What to produce:
Go to the line containing "if String.prefix needle s then true" in the records below and print it and every following line exactly, on through the line containing "yet answers [includes]", then stop.

# # # #

(** C5. When a sampling fails, the handler of the query answers with
    status 500 and an error body; and whenever its answer carries a
    Reading, the status is 200 and the Reading is the one the sampling of
    this request returned, so that no stand-in Reading is ever sent. *)
Theorem failed_sample_is_an_error_response (w : World C) :
  (forall k err c',
      read_fails (modbusClient w) k err c' ->
      api_solar_data w
      = (Resolved {| status := 500; payload := ErrorBody "Failed to fetch data" |},
         with_io w c' (firstn (S k) register_reads)
                 [ConsoleError "Error fetching data:" err]))
  /\ (forall resp w' data costs,
      api_solar_data w = (Resolved resp, w') ->
      payload resp = SolarBody data costs ->
      status resp = 200 /\ fetchSolarData w = (Resolved (Some data), w')).
Proof.
  split.
  - intros k err c' Hfail. now apply api_solar_data_after_failure.
  - intros resp w' data costs Hrun Hbody.
    destruct (reads_succeed_or_fail (modbusClient w))
      as [(power & energy & volts & c' & Hok) | (k & err & c' & Hfail)].
    + destruct (api_solar_data_after_success _ _ _ _ _ Hok)
        as (data' & costs' & Hfetch & _ & Hapi).
      rewrite Hapi in Hrun. injection Hrun as <- <-.
      cbn in Hbody. injection Hbody as -> ->. auto.
    + rewrite (api_solar_data_after_failure _ _ _ _ Hfail) in Hrun.
      injection Hrun as <- <-. discriminate.
Qed.

(** C6, as the code has it. A sampling never attempts a connect, whatever
    the state of the session: the calls it issues on the client are
    register reads, a first part of the three reads of the source.  When
    the first read is rejected, as on a session that is not connected, it
    returns [null] after that one read: no further read, no Reading. *)
Theorem sampling_issues_reads_only (w : World C) :
  (exists res n w',
      fetchSolarData w = (Resolved res, w')
      /\ requests w' = (requests w ++ firstn n register_reads)%list)
  /\ (forall err c',
      readHoldingRegisters 32080 2 (modbusClient w) = (Rejected err, c') ->
      fetchSolarData w
      = (Resolved None,
         with_io w c' [ReqReadHoldingRegisters 32080 2]
                 [ConsoleError "Error fetching data:" err])).
Proof.
  split.
  - destruct (reads_succeed_or_fail (modbusClient w))
      as [(power & energy & volts & c' & Hok) | (k & err & c' & Hfail)].
    + eexists _, 3%nat, _. split.
      * apply (fetchSolarData_resolves _ _ _ _ _ Hok).
      * reflexivity.
    + eexists _, (S k), _. split.
      * apply (fetchSolarData_rejects _ _ _ _ Hfail).
      * reflexivity.
  - intros err c' Hrej.
    apply (fetchSolarData_rejects w 0 err c'). now constructor.
Qed.

(** C7, as the code has it. The estimate the estimator returns holds the
    rounded values themselves: each field is the [toFixed(2)] string of
    the computed value, that is, for a finite value of magnitude below
    10^21, the sign and the digits of the integer nearest to a hundred
    times the value, with the point before the last two digits.  The
    unrounded values are not part of the estimate. *)
Theorem estimate_stores_rounded_values (w : World C) (data : Reading) :
  exists est,
    calculateCosts data w = (Resolved est, w)
    /\ shows_two_decimals
         (Num.mul (Num.div (dailyEnergy data) (Num.of_Z 1000))
                  (purchase (ENERGY_COST w)))
         (dailySavings est)
    /\ shows_two_decimals
         (Num.mul (Num.div (dailyEnergy data) (Num.of_Z 1000))
                  (sale (ENERGY_COST w)))
         (potentialRevenue est)
    /\ shows_two_decimals
         (Num.div (dailyEnergy data) (Num.of_Z 1000))
         (energyProduced est).
Proof.
  eexists. split; [apply calculateCosts_run|].
  cbn [dailySavings potentialRevenue energyProduced].
  repeat split; apply FixedFacts.toFixed_shows_two_decimals.
Qed.

(** The estimate of a day of 12000 Wh under the tariff of the source. *)
Lemma estimate_of_12000_Wh :
  let kwh := Num.div (Num.mul (Num.of_Z 120) (Num.of_Z 100)) (Num.of_Z 1000) in
  Fixed.toFixed (Num.mul kwh (Num.literal 25 2)) 2 = Str "3.00"
  /\ Fixed.toFixed (Num.mul kwh (Num.literal 12 2)) 2 = Str "1.44"
  /\ Fixed.toFixed kwh 2 = Str "12.00".
Proof. vm_compute. repeat split. Qed.

(** C8. With a raw power register of 50 and a raw energy register of 120
    as the first words of their groups, and the tariff of the source
    (0.25 and 0.12 euro per kWh), the query answers with an active power
    of 5000 W, a daily energy of 12000 Wh, an energy produced of 12.00
    kWh, daily savings of 3.00 and a potential revenue of 1.44. *)
Theorem scenario_50_120
    (w : World C) (power_rest energy_rest volts : list Z) (c' : C) :
  reads_succeed (modbusClient w) (50 :: power_rest) (120 :: energy_rest) volts c' ->
  ENERGY_COST w = {| purchase := Num.literal 25 2; sale := Num.literal 12 2 |} ->
  exists data,
    api_solar_data w
    = (Resolved {| status := 200;
                   payload := SolarBody data
                     {| dailySavings := Str "3.00";
                        potentialRevenue := Str "1.44";
                        energyProduced := Str "12.00" |} |},
       with_io w c' register_reads [])
    /\ Num.exact_Z (activePower data) = Some 5000
    /\ Num.exact_Z (dailyEnergy data) = Some 12000.
Proof.
  intros Hok Htariff.
  exists {| activePower := Num.mul (Num.of_Z 50) (Num.of_Z 100);
            dailyEnergy := Num.mul (Num.of_Z 120) (Num.of_Z 100);
            voltage := Num.mul (ToNumber (index volts 0)) (Num.of_Z 10);
            timestamp := clock w |}.
  destruct estimate_of_12000_Wh as (Hsavings & Hrevenue & Henergy).
  split; [|split].
  - unfold api_solar_data, bind.
    rewrite (fetchSolarData_resolves _ _ _ _ _ Hok), calculateCosts_run.
    cbn [ENERGY_COST with_io dailyEnergy index nth_error ToNumber].
    rewrite Htariff. cbn [purchase sale].
    rewrite Hsavings, Hrevenue, Henergy. reflexivity.
  - cbn [activePower]. apply (scaled_word_exact 50 100); unfold is_word; lia.
  - cbn [dailyEnergy]. apply (scaled_word_exact 120 100); unfold is_word; lia.
Qed.
(** A stable sort into ascending order of [lt], standing for
    [list.sort]; it is what [list.sort] computes whenever [lt] is a
    strict weak order on the elements of the list. *)
Fixpoint sort (l : list A) : list A :=
  match l with
  | [] => []
  | x :: l' => insert x (sort l')
  end.

(** [sorted(l, reverse=True)]: the list is reversed, sorted and reversed
    again, so that equal elements keep their original order. *)
Definition sorted_reverse (l : list A) : list A := rev (sort (rev l)).

(** Ascending: no element is smaller than one in front of it. *)
Definition ascending : list A -> Prop := StronglySorted (fun a b => lt b a = false).

(** Descending: no element is greater than one in front of it. *)
Definition descending : list A -> Prop := StronglySorted (fun a b => lt a b = false).
End Sort.

End PySort.

(** ** The notebook's data (cell 2 and cell 13) *)

Definition psg_gym_bench : string :=
  "The BodyMax CF302 Flat Bench with Dumbbell Rack allows you to create an exciting and varied workout to help strengthen, tone and promote weight loss, whilst also keeping your gym floor clutter free! Stylish and classic, this flat bench has been thoughtfully constructed with durable upholstery and high-density padding to ensure maximum comfort while you train.".

Definition psg_tent : string :=
  "The Theta 4 Tent is a four-person tunnel tent, uniquely featuring two sleeping cabins and a moveable front wall, allowing you to choose whether you have a covered porch or a larger living area inside your tent. With such an incredible size of 340(W) x 480(D) x 190cm(H), the Theta 4 has more than plenty of space inside – perfect for a family getaway, a couples’ retreat, or a trip shared among friends.".

Definition queries : list string :=
  ["gym"; "holiday"; "bench"; "bra"; "television"; "exercise";
   "exercise equipment"; "weights bench"; "rower"; "weights"; "tent";
   "outdoors"; "camping"].

Definition my_idx : string := "rob_semantic_test".

(** ** The OpenSearch request, index body and response *)

(** The body of the search request built by [do_query]. *)
Record knn_clause := {
  knn_vector : embedding;   (* "vector": m.encode(term).tolist() *)
  knn_k : Z                 (* "k": max results per shard *)
}.

Record search_body := {
  qry_size : Z;             (* "size": max results *)
  qry_field : string;       (* the name of the knn column *)
  qry_knn : knn_clause
}.

(** The body [idx] of the index that cell 17 creates.  The "method" entry
    (the space type) is commented out in the notebook: no metric is
    configured. *)
Record knn_vector_mapping := {
  map_type : string;
  map_dimension : nat;
  map_method : option string
}.

Record index_body := {
  index_knn : bool;
  map_vector : knn_vector_mapping;
  map_description_type : string
}.

(** One hit of a response: [h["_id"]], [h["_score"]] and
    [h["_source"]["description"]]. *)
Record hit := {
  hit_id : string;
  hit_score : pyfloat;
  hit_description : string
}.

(** [res["hits"]["hits"]] *)
Record response := { hits : list hit }.

(** ** Executable instances of the collaborators *)

Module Ref.
Local Open Scope float_scope.

(** The two scorers of [sentence_transformers.util] over lists, in
    binary64: [dot_score(a, b)] is the matrix product of [a] with the
    transpose of [b]; [pytorch_cos_sim] is the same product after each row
    is divided by its norm, the norm being clamped below by [eps]. *)
Definition tensor := list (list pyfloat).

Definition dot (a b : embedding) : pyfloat :=
  fold_left (fun acc xy => acc + fst xy * snd xy) (combine a b) 0.

Definition norm (a : embedding) : pyfloat := PrimFloat.sqrt (dot a a).

(* 1e-12, the [eps] of [torch.nn.functional.normalize] *)
Definition eps : pyfloat := 0x1.19799812dea11p-40.

Definition clamp_min (x lo : pyfloat) : pyfloat :=
  if PrimFloat.ltb x lo then lo else x.

Definition normalize (a : embedding) : embedding :=
  map (fun x => x / clamp_min (norm a) eps) a.

Definition dot_score (a : embedding) (b : list embedding) : tensor :=
  [map (dot a) b].

Definition pytorch_cos_sim (a : embedding) (b : list embedding) : tensor :=
  [map (fun row => dot (normalize a) (normalize row)) b].

(** [float(t)] of a tensor with one element (the only tensors that
    [try_model] converts). *)
Definition float_ (t : tensor) : pyfloat :=
  match t with
  | [[x]] => x
  | _ => PrimFloat.nan
  end.
End Ref.
(** * StripeCheckout: the checkout form of the keychain's purchase flow

    A shallow embedding of
    [packages/keychain/src/components/funding/purchase/StripeCheckout.tsx]:
    the component's three pieces of React state, its submit handler (an
    async function with one [await], a [try]/[catch]/[finally] and two early
    returns), the two widget callbacks, the rendered view, and the currency
    formatting of the cost breakdown on IEEE 754 binary64 numbers. *)

From Stdlib Require Import ZArith List Bool String Ascii Lia.
From Stdlib Require Import Floats.SpecFloat.
Import ListNotations.

Local Open Scope string_scope.
Local Open Scope Z_scope.

(** ** The JavaScript values the component handles *)

Module Js.

(** An [Error] object, as far as the component reads it: its [message]. *)
Record Error : Type := mkError { message : string }.

(** [new Error(m)]: an [undefined] argument creates no own [message]
    property, so reading it yields [Error.prototype.message], the empty
    string. *)
Definition new_Error (m : option string) : Error :=
  match m with
  | Some s => mkError s
  | None => mkError ""
  end.

(** [String.prototype.includes]: [needle] occurs somewhere in [s]. *)
Fixpoint includes (s needle : string) : bool :=
  if String.prefix needle s then true
  else match s with
       | EmptyString => false
       | String _ rest => includes rest needle
       end.

(** The ways the test [(e as Error).message.includes(...)] of the catch
    block fails on a value [e], each by a [TypeError]. *)
Inductive Unreadable : Type :=
| NullValue
    (** [e] is [null]: reading [message] raises *)
| UndefinedValue
    (** [e] is [undefined]: reading [message] raises *)
| UndefinedMessage
    (** [e.message] is [undefined] (a thrown string, number or plain
        object): reading [includes] raises *)
| NullMessage
    (** [e.message] is [null]: reading [includes] raises *)
| NotSearchable.
    (** [e.message] is a number, a boolean or an object without an
        [includes] method, as in [{message: 42}]: the call raises *)

(** What a rejected promise or a [throw] carries, as the catch block can
    tell values apart.  The handler casts it with [e as Error], which
    checks nothing at run time.  Values whose [message] is not a string and
    yet answers [includes] (an array, an object with a method or an accessor
    of its own) are not part of this model. *)
Inductive Thrown : Type :=
| ThrownError (e : Error)
    (** an object whose [message] is a string: an [Error], or a look-alike *)
| ThrownUnreadable (u : Unreadable).
(** X15: the analysis never fails with the TypeError of a mean over text
    (the reason for the encoding in lines 32-36): whatever the table and
    the two names, a failure is the KeyError of the target column, the
    KeyError of the sensitive column, or the ValueError of an empty table
    of proportions. *)
Theorem X15_failures_are_key_or_value_errors
        (df : DataFrame) (sensitive target : string) (e : exn) :
  fst (bias_analysis sensitive target df) = inl e ->
  e = KeyError target \/ e = KeyError sensitive \/ e = ValueError.
Proof.
  destruct (lookup_column target (frame_columns df)) as [c|] eqn:Et.
  - destruct (target_numeric_after target df c Et) as (enc & vs & He & Ht1).
    unfold bias_analysis, bind at 1. rewrite He.
    unfold bind, len, len_columns, getitem, idxmax, groupby_mean, bind,
      getitem, ret, raise.
    destruct (lookup_column sensitive
                (frame_columns (coerce_target target df))) eqn:Es; simpl.
    + destruct (argmax _); simpl.
      * rewrite Es, Ht1. simpl. discriminate.
      * intros [= <-]. auto.
    + intros [= <-]. auto.
  - unfold bias_analysis, bind at 1.
    rewrite ensure_numeric_target_run, Et. simpl. intros [= <-]. auto.
Qed.

Lemma X15_failures_are_key_or_value_errors_witness :
  KeyError "group" = KeyError "label"
  \/ KeyError "group" = KeyError "group"
  \/ KeyError "group" = ValueError.
Proof.
  exact (X15_failures_are_key_or_value_errors
           Samples.no_sensitive "group" "label" (KeyError "group") eq_refl).
Defined.
Lemma lookup_bump_group key k : forall m,
  lookup_group k (bump_group key m)
  = if bool_decide (k = key) then bump <$> lookup_group k m else lookup_group k m.
Proof.
  induction m as [| [k0 g] m IH]; simpl.
  - destruct (bool_decide (k = key)); reflexivity.
  - destruct (bool_decide (k0 = key)) eqn:E0; simpl.
    + apply bool_decide_eq_true in E0. subst k0.
      destruct (bool_decide (key = k)) eqn:E1.
      * apply bool_decide_eq_true in E1. subst k.
        rewrite bool_decide_eq_true_2 by reflexivity. reflexivity.
      * apply bool_decide_eq_false in E1.
        rewrite (bool_decide_eq_false_2 (k = key)) by congruence. reflexivity.
    + destruct (bool_decide (k0 = k)) eqn:E1.
      * apply bool_decide_eq_true in E1. subst k0.
        rewrite E0. reflexivity.
      * exact IH.
Qed.

Lemma lookup_group_app k : forall m m',
  lookup_group k (m ++ m')
  = match lookup_group k m with
    | Some g => Some g
    | None => lookup_group k m'
    end.
Proof.
  induction m as [| [k0 g] m IH]; intros m'; simpl; [reflexivity |].
  destruct (bool_decide (k0 = k)); auto.
Qed.

Lemma lookup_ensure_group key au ty k m :
  lookup_group k (ensure_group key au ty m)
  = match lookup_group k m with
    | Some g => Some g
    | None => if bool_decide (k = key) then Some (mkGroup au ty 0) else None
    end.
Proof.
  unfold ensure_group. destruct (lookup_group key m) as [g0 |] eqn:E.
  - destruct (lookup_group k m) eqn:Ek; [reflexivity |].
    rewrite bool_decide_eq_false_2; [reflexivity | congruence].
  - rewrite lookup_group_app. simpl.
    destruct (lookup_group k m); [reflexivity |].
    destruct (bool_decide (key = k)) eqn:E1.
    + apply bool_decide_eq_true in E1. subst.
      rewrite bool_decide_eq_true_2; reflexivity.
    + apply bool_decide_eq_false in E1.
      rewrite bool_decide_eq_false_2; [reflexivity | congruence].
Qed.

(** One article: its group is created with count 1 or its count grows by
    one; every other group is untouched. *)
Lemma lookup_group_step k m a :
  lookup_group k (group_step m a)
  = if bool_decide (k = keyOf a)
    then Some (match lookup_group k m with
               | Some g => bump g
               | None => mkGroup (JS.orUnknown (author a)) (type a) 1
               end)
    else lookup_group k m.
Proof.
  unfold group_step. fold (keyOf a).
  rewrite lookup_bump_group, lookup_ensure_group.
  destruct (bool_decide (k = keyOf a)); destruct (lookup_group k m); reflexivity.
Qed.

Lemma count_key_cons key a arts :
  count_key key (a :: arts)
  = (if bool_decide (keyOf a = key) then 1 else 0) + count_key key arts.
Proof.
  unfold count_key. simpl. destruct (bool_decide (keyOf a = key)); simpl; lia.
Qed.

Lemma count_key_nonneg key arts : 0 <= count_key key arts.
Proof. unfold count_key. lia. Qed.

Lemma lookup_fold_group_step k : forall arts m,
  lookup_group k (fold_left group_step arts m)
  = match lookup_group k m with
    | Some g => Some (mkGroup (g_author g) (g_type g) (g_count g + count_key k arts))
    | None =>
        match List.find (fun a => bool_decide (keyOf a = k)) arts with
        | Some a => Some (mkGroup (JS.orUnknown (author a)) (type a) (count_key k arts))
        | None => None
        end
    end.
Proof.
  induction arts as [| a arts IH]; intros m; simpl.
  - destruct (lookup_group k m) as [[au ty n] |]; [| reflexivity].
    unfold count_key. simpl. rewrite Z.add_0_r. reflexivity.
  - rewrite IH, lookup_group_step, count_key_cons.
    destruct (bool_decide (keyOf a = k)) eqn:E.
    + apply bool_decide_eq_true in E.
      rewrite bool_decide_eq_true_2 by congruence.
      destruct (lookup_group k m) as [g |]; simpl; do 2 f_equal; lia.
    + apply bool_decide_eq_false in E.
      rewrite bool_decide_eq_false_2 by congruence.
      destruct (lookup_group k m) as [g |]; simpl; reflexivity.
Qed.

Lemma lookup_grouped k arts :
  lookup_group k (grouped arts)
  = match List.find (fun a => bool_decide (keyOf a = k)) arts with
    | Some a => Some (mkGroup (JS.orUnknown (author a)) (type a) (count_key k arts))
    | None => None
    end.
Proof. unfold grouped. rewrite lookup_fold_group_step. reflexivity. Qed.

(** The keys of the map stay pairwise distinct. *)
Lemma lookup_group_None k m : lookup_group k m = None <-> ~ In k (map fst m).
Proof.
  induction m as [| [k0 g] m IH]; simpl; [tauto |].
  destruct (bool_decide (k0 = k)) eqn:E.
  - apply bool_decide_eq_true in E. split; [discriminate | tauto].
  - apply bool_decide_eq_false in E. rewrite IH. tauto.
Qed.

Lemma keys_bump_group key : forall m, map fst (bump_group key m) = map fst m.
Proof.
  induction m as [| [k0 g] m IH]; simpl; [reflexivity |].
  destruct (bool_decide (k0 = key)); simpl; congruence.
Qed.

Lemma NoDup_group_step m a :
  List.NoDup (map fst m) -> List.NoDup (map fst (group_step m a)).
Proof.
  intros H. unfold group_step. rewrite keys_bump_group. unfold ensure_group.
  destruct (lookup_group _ m) eqn:E; [exact H |].
  rewrite map_app. simpl. apply lookup_group_None in E.
  apply NoDup_ListNoDup. apply NoDup_app. repeat split.
  - now apply NoDup_ListNoDup.
  - intros x Hx Hx'. apply list_elem_of_In in Hx. apply list_elem_of_In in Hx'.
    destruct Hx' as [<- | []]. contradiction.
  - apply NoDup_singleton.
Qed.
(** * Order engine, export engine and download-token store of the shop backend

    A shallow embedding of the order routes mounted at [/api/orders] (the
    second module of [src/routes/auth.js]: order creation, status update,
    report export, deferred downloads) and of the notification service
    ([src/unnamed/part_001]), with the properties the specification states
    about them; then of the admin login, of the admin socket registry of
    [src/server.js] and of the product save of the catalogue routes, with
    properties read from the code. *)

From Stdlib Require Import ZArith List Bool Lia Sorted Permutation.
From Stdlib Require Import Floats.PrimFloat.
From stdpp Require Import gmap strings list pretty.

Local Open Scope string_scope.
Local Open Scope Z_scope.

(** ** JavaScript values as far as the handlers look at them *)

Module Js.

(** A field of a JSON body or of a result row: absent ([undefined]),
    [null], a number (a binary64 float) or a string. *)
Inductive value :=
  | Undefined
  | Null
  | Num (x : float)
  | Str (s : string).

(** [ToBoolean] of a number: [0], [-0] and [NaN] are falsy. *)
Definition truthy_num (x : float) : bool :=
  negb (PrimFloat.eqb x 0%float || PrimFloat.is_nan x).

(** [ToBoolean]: what [if (v)], [!v] and [v || d] test. *)
Definition truthy (v : value) : bool :=
  match v with
  | Undefined | Null => false
  | Num x => truthy_num x
  | Str s => negb (String.eqb s "")
  end.

(** [v || d] *)
Definition or_else (v d : value) : value := if truthy v then v else d.

(** [x || 0] on numbers *)
Definition num_or_zero (x : float) : float := if truthy_num x then x else 0%float.

(** [a === b] where [b] is a string literal. *)
Definition is_str (v : value) (lit : string) : bool :=
  match v with
  | Str s => String.eqb s lit
  | _ => false
  end.

(** [s.endsWith(suffix)] *)
Definition endsWith (s suffix : string) : bool :=
  let n := String.length s in
  let k := String.length suffix in
  Nat.leb k n && String.eqb (String.substring (Nat.sub n k) k s) suffix.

# # # #

Solution for this problem:
  if String.prefix needle s then true
  else match s with
       | EmptyString => false
       | String _ rest => includes rest needle
       end.

(** The ways the test [(e as Error).message.includes(...)] of the catch
    block fails on a value [e], each by a [TypeError]. *)
Inductive Unreadable : Type :=
| NullValue
    (** [e] is [null]: reading [message] raises *)
| UndefinedValue
    (** [e] is [undefined]: reading [message] raises *)
| UndefinedMessage
    (** [e.message] is [undefined] (a thrown string, number or plain
        object): reading [includes] raises *)
| NullMessage
    (** [e.message] is [null]: reading [includes] raises *)
| NotSearchable.
    (** [e.message] is a number, a boolean or an object without an
        [includes] method, as in [{message: 42}]: the call raises *)

(** What a rejected promise or a [throw] carries, as the catch block can
    tell values apart.  The handler casts it with [e as Error], which
    checks nothing at run time.  Values whose [message] is not a string and
    yet answers [includes] (an array, an object with a method or an accessor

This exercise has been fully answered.